Among the lines below, take the one holding "destruct oldVal; simpl;", the one holding "assert (loose_eq_self newVal", and all lines between them. Set them down exactly.

Start of Block

(** [hasChanged] holds of two values when they differ and neither
    is NaN. *)
Lemma hasChanged_spec (oldVal newVal : value) :
  hasChanged oldVal newVal = true
  <-> oldVal ≠ newVal /\ oldVal ≠ VNaN /\ newVal ≠ VNaN.
Proof.
  unfold hasChanged.
  destruct (decide (oldVal = VNaN)) as [->|Ho].
  { simpl. split; [done|]. by intros (_ & ? & _). }
  destruct (decide (newVal = VNaN)) as [->|Hn].
  { destruct oldVal; simpl; rewrite ?andb_false_r; split; try done; by intros (_ & _ & ?). }
  assert (forall a b, a ≠ VNaN -> b ≠ VNaN -> strict_eq a b = bool_decide (a = b)) as Heq.
  { intros a b Ha Hb. destruct a, b; done. }
  rewrite !Heq by done. rewrite (bool_decide_true (oldVal = oldVal)) by done.
  assert (loose_eq_self newVal = true) as -> by (by destruct newVal).
  rewrite !andb_true_r. case_bool_decide; simpl; split; try done.
  - by intros (? & _).
Qed.

(** X26.  A value that is not an object (a primitive or a function),
    written to the [value] of a ref that has no subscriber, is the value read
    back, unless that value or the value it replaces is NaN: [hasChanged] is
    false whenever one of the two is NaN, so the write is dropped and the old
    value is read back.  A ref that holds NaN cannot be given another
    value.  (An object is stored as its reactive proxy, which is another
    object.) *)
Theorem ref_write_then_read call r s old v :
  isObject v = false ->
  refs s !! r = Some old ->
  targetMap s !! (TRef r, kvalue) = None ->
  exists s',
    ref_set call r v s = Ok s'
    /\ (fst <$> ref_get r s')
       = Ok (if bool_decide (old = VNaN \/ v = VNaN) then old else v).
Proof.
  intros _ Hr Ht. unfold ref_set. rewrite Hr.
  destruct (hasChanged old v) eqn:Hch.
  - apply hasChanged_spec in Hch as (_ & Ho & Hn).
    unfold trigger. simpl targetMap. rewrite Ht.
    eexists. split; [done|]. unfold ref_get. simpl. rewrite lookup_insert_eq. simpl.
    rewrite bool_decide_false; [done|]. by intros [?|?].
  - exists s. split; [done|]. unfold ref_get. rewrite Hr. simpl.
    case_bool_decide as Hnan; [done|].
    destruct (decide (old = v)) as [->|Hne]; [done|].
    assert (hasChanged old v = true) as Hc; [|congruence].
    apply hasChanged_spec. split; [done|]. split; intros ->; apply Hnan; auto.
Qed.

Lemma ref_write_then_read_witness :
  let s := (ref VNaN empty_store).2 in
  exists s',
    ref_set (run 3) 0 (VNum 5) s = Ok s'
    /\ (fst <$> ref_get 0 s')
       = Ok (if bool_decide (VNaN = VNaN \/ VNum 5 = VNaN) then VNaN else VNum 5).
Proof.
  apply (ref_write_then_read (run 3) 0 (ref VNaN empty_store).2 VNaN (VNum 5)).
  - reflexivity.
  - reflexivity.
  - reflexivity.
Defined.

End of Block

_WRITTEN SOLUTION_
  { destruct oldVal; simpl; rewrite ?andb_false_r; split; try done; by intros (_ & _ & ?). }
  assert (forall a b, a ≠ VNaN -> b ≠ VNaN -> strict_eq a b = bool_decide (a = b)) as Heq.
  { intros a b Ha Hb. destruct a, b; done. }
  rewrite !Heq by done. rewrite (bool_decide_true (oldVal = oldVal)) by done.
  assert (loose_eq_self newVal = true) as -> by (by destruct newVal).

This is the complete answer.